[Collected data]
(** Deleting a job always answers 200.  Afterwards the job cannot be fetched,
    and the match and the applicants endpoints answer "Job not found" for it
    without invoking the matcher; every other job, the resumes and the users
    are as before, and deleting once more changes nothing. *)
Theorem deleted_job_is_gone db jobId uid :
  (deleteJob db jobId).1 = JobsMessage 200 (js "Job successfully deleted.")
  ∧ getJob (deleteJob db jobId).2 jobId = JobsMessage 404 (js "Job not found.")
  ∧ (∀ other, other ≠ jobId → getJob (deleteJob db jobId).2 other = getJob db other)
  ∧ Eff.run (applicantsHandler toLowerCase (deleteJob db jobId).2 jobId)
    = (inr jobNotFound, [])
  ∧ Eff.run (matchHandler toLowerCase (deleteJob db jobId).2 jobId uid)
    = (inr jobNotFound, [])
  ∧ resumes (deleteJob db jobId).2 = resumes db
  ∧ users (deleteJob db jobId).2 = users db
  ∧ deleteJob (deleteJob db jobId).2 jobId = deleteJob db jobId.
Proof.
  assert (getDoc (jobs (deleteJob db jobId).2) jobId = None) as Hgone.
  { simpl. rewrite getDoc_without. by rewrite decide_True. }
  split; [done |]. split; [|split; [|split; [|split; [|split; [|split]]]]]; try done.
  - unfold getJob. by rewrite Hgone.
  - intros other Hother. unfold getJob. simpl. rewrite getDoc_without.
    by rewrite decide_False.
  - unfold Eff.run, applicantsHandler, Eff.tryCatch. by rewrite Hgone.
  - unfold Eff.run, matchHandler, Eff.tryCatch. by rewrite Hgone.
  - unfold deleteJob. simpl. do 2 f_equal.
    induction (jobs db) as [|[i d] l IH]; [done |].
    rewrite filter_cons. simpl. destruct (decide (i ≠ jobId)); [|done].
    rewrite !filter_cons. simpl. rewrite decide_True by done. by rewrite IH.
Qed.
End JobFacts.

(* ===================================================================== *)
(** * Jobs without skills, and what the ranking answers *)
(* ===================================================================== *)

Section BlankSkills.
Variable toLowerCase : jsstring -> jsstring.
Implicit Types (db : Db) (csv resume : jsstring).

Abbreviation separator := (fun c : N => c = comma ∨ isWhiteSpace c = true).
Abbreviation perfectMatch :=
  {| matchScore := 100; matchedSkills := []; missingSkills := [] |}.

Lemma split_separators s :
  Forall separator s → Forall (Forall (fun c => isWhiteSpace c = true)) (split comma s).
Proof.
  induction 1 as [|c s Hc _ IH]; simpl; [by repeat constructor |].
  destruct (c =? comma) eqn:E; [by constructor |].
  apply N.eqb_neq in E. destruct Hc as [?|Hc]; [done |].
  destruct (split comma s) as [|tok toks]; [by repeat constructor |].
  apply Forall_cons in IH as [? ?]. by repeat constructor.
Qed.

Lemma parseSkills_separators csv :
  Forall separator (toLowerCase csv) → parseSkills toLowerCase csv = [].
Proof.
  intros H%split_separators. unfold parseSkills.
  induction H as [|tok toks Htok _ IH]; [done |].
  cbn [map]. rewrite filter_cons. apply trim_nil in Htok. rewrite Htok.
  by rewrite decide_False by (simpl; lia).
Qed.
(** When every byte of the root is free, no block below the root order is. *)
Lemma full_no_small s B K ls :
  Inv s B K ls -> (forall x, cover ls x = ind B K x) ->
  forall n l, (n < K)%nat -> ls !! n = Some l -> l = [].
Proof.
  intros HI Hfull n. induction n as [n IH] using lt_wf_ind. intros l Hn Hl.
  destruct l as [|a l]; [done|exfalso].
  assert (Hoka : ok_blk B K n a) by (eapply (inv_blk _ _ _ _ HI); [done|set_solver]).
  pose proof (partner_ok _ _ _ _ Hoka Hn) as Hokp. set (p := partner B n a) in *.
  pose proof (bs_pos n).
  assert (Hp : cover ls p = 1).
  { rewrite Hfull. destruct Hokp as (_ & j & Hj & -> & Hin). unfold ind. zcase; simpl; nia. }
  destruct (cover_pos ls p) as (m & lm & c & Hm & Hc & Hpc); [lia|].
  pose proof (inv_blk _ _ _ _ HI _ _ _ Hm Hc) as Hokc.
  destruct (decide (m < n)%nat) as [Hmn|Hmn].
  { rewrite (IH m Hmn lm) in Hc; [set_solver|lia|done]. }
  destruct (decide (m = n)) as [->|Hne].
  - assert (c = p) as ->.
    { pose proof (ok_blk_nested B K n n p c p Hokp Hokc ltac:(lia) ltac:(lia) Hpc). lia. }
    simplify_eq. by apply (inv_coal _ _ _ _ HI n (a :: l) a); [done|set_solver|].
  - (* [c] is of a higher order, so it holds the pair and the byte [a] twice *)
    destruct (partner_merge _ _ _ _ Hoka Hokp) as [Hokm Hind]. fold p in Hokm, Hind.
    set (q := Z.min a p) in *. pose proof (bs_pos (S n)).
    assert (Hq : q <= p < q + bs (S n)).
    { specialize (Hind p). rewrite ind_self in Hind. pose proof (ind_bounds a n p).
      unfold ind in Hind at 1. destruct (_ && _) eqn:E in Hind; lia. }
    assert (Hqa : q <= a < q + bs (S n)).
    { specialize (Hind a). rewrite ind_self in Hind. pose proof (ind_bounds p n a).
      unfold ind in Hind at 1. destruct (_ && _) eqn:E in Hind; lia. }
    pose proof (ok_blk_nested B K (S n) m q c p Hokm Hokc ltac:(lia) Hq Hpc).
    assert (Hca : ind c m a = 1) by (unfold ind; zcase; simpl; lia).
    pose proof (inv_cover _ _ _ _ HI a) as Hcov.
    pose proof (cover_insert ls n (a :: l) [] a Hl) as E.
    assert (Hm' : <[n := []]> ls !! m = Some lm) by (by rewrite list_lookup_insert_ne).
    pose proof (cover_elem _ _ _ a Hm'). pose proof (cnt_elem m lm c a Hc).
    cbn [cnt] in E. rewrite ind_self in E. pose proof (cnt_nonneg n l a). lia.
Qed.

_WHAT THE TASK REQUIRES_
Print all of the records, leaving each one exactly as it appears above.

_SOLUTION TO THE PROBLEM_
(** Deleting a job always answers 200.  Afterwards the job cannot be fetched,
    and the match and the applicants endpoints answer "Job not found" for it
    without invoking the matcher; every other job, the resumes and the users
    are as before, and deleting once more changes nothing. *)
Theorem deleted_job_is_gone db jobId uid :
  (deleteJob db jobId).1 = JobsMessage 200 (js "Job successfully deleted.")
  ∧ getJob (deleteJob db jobId).2 jobId = JobsMessage 404 (js "Job not found.")
  ∧ (∀ other, other ≠ jobId → getJob (deleteJob db jobId).2 other = getJob db other)
  ∧ Eff.run (applicantsHandler toLowerCase (deleteJob db jobId).2 jobId)
    = (inr jobNotFound, [])
  ∧ Eff.run (matchHandler toLowerCase (deleteJob db jobId).2 jobId uid)
    = (inr jobNotFound, [])
  ∧ resumes (deleteJob db jobId).2 = resumes db
  ∧ users (deleteJob db jobId).2 = users db
  ∧ deleteJob (deleteJob db jobId).2 jobId = deleteJob db jobId.
Proof.
  assert (getDoc (jobs (deleteJob db jobId).2) jobId = None) as Hgone.
  { simpl. rewrite getDoc_without. by rewrite decide_True. }
  split; [done |]. split; [|split; [|split; [|split; [|split; [|split]]]]]; try done.
  - unfold getJob. by rewrite Hgone.
  - intros other Hother. unfold getJob. simpl. rewrite getDoc_without.
    by rewrite decide_False.
  - unfold Eff.run, applicantsHandler, Eff.tryCatch. by rewrite Hgone.
  - unfold Eff.run, matchHandler, Eff.tryCatch. by rewrite Hgone.
  - unfold deleteJob. simpl. do 2 f_equal.
    induction (jobs db) as [|[i d] l IH]; [done |].
    rewrite filter_cons. simpl. destruct (decide (i ≠ jobId)); [|done].
    rewrite !filter_cons. simpl. rewrite decide_True by done. by rewrite IH.
Qed.
End JobFacts.

(* ===================================================================== *)
(** * Jobs without skills, and what the ranking answers *)
(* ===================================================================== *)

Section BlankSkills.
Variable toLowerCase : jsstring -> jsstring.
Implicit Types (db : Db) (csv resume : jsstring).

Abbreviation separator := (fun c : N => c = comma ∨ isWhiteSpace c = true).
Abbreviation perfectMatch :=
  {| matchScore := 100; matchedSkills := []; missingSkills := [] |}.

Lemma split_separators s :
  Forall separator s → Forall (Forall (fun c => isWhiteSpace c = true)) (split comma s).
Proof.
  induction 1 as [|c s Hc _ IH]; simpl; [by repeat constructor |].
  destruct (c =? comma) eqn:E; [by constructor |].
  apply N.eqb_neq in E. destruct Hc as [?|Hc]; [done |].
  destruct (split comma s) as [|tok toks]; [by repeat constructor |].
  apply Forall_cons in IH as [? ?]. by repeat constructor.
Qed.

Lemma parseSkills_separators csv :
  Forall separator (toLowerCase csv) → parseSkills toLowerCase csv = [].
Proof.
  intros H%split_separators. unfold parseSkills.
  induction H as [|tok toks Htok _ IH]; [done |].
  cbn [map]. rewrite filter_cons. apply trim_nil in Htok. rewrite Htok.
  by rewrite decide_False by (simpl; lia).
Qed.
(** When every byte of the root is free, no block below the root order is. *)
Lemma full_no_small s B K ls :
  Inv s B K ls -> (forall x, cover ls x = ind B K x) ->
  forall n l, (n < K)%nat -> ls !! n = Some l -> l = [].
Proof.
  intros HI Hfull n. induction n as [n IH] using lt_wf_ind. intros l Hn Hl.
  destruct l as [|a l]; [done|exfalso].
  assert (Hoka : ok_blk B K n a) by (eapply (inv_blk _ _ _ _ HI); [done|set_solver]).
  pose proof (partner_ok _ _ _ _ Hoka Hn) as Hokp. set (p := partner B n a) in *.
  pose proof (bs_pos n).
  assert (Hp : cover ls p = 1).
  { rewrite Hfull. destruct Hokp as (_ & j & Hj & -> & Hin). unfold ind. zcase; simpl; nia. }
  destruct (cover_pos ls p) as (m & lm & c & Hm & Hc & Hpc); [lia|].
  pose proof (inv_blk _ _ _ _ HI _ _ _ Hm Hc) as Hokc.
  destruct (decide (m < n)%nat) as [Hmn|Hmn].
  { rewrite (IH m Hmn lm) in Hc; [set_solver|lia|done]. }
  destruct (decide (m = n)) as [->|Hne].
  - assert (c = p) as ->.
    { pose proof (ok_blk_nested B K n n p c p Hokp Hokc ltac:(lia) ltac:(lia) Hpc). lia. }
    simplify_eq. by apply (inv_coal _ _ _ _ HI n (a :: l) a); [done|set_solver|].
  - (* [c] is of a higher order, so it holds the pair and the byte [a] twice *)
    destruct (partner_merge _ _ _ _ Hoka Hokp) as [Hokm Hind]. fold p in Hokm, Hind.
    set (q := Z.min a p) in *. pose proof (bs_pos (S n)).
    assert (Hq : q <= p < q + bs (S n)).
    { specialize (Hind p). rewrite ind_self in Hind. pose proof (ind_bounds a n p).
      unfold ind in Hind at 1. destruct (_ && _) eqn:E in Hind; lia. }
    assert (Hqa : q <= a < q + bs (S n)).
    { specialize (Hind a). rewrite ind_self in Hind. pose proof (ind_bounds p n a).
      unfold ind in Hind at 1. destruct (_ && _) eqn:E in Hind; lia. }
    pose proof (ok_blk_nested B K (S n) m q c p Hokm Hokc ltac:(lia) Hq Hpc).
    assert (Hca : ind c m a = 1) by (unfold ind; zcase; simpl; lia).
    pose proof (inv_cover _ _ _ _ HI a) as Hcov.
    pose proof (cover_insert ls n (a :: l) [] a Hl) as E.
    assert (Hm' : <[n := []]> ls !! m = Some lm) by (by rewrite list_lookup_insert_ne).
    pose proof (cover_elem _ _ _ a Hm'). pose proof (cnt_elem m lm c a Hc).
    cbn [cnt] in E. rewrite ind_self in E. pose proof (cnt_nonneg n l a). lia.
Qed.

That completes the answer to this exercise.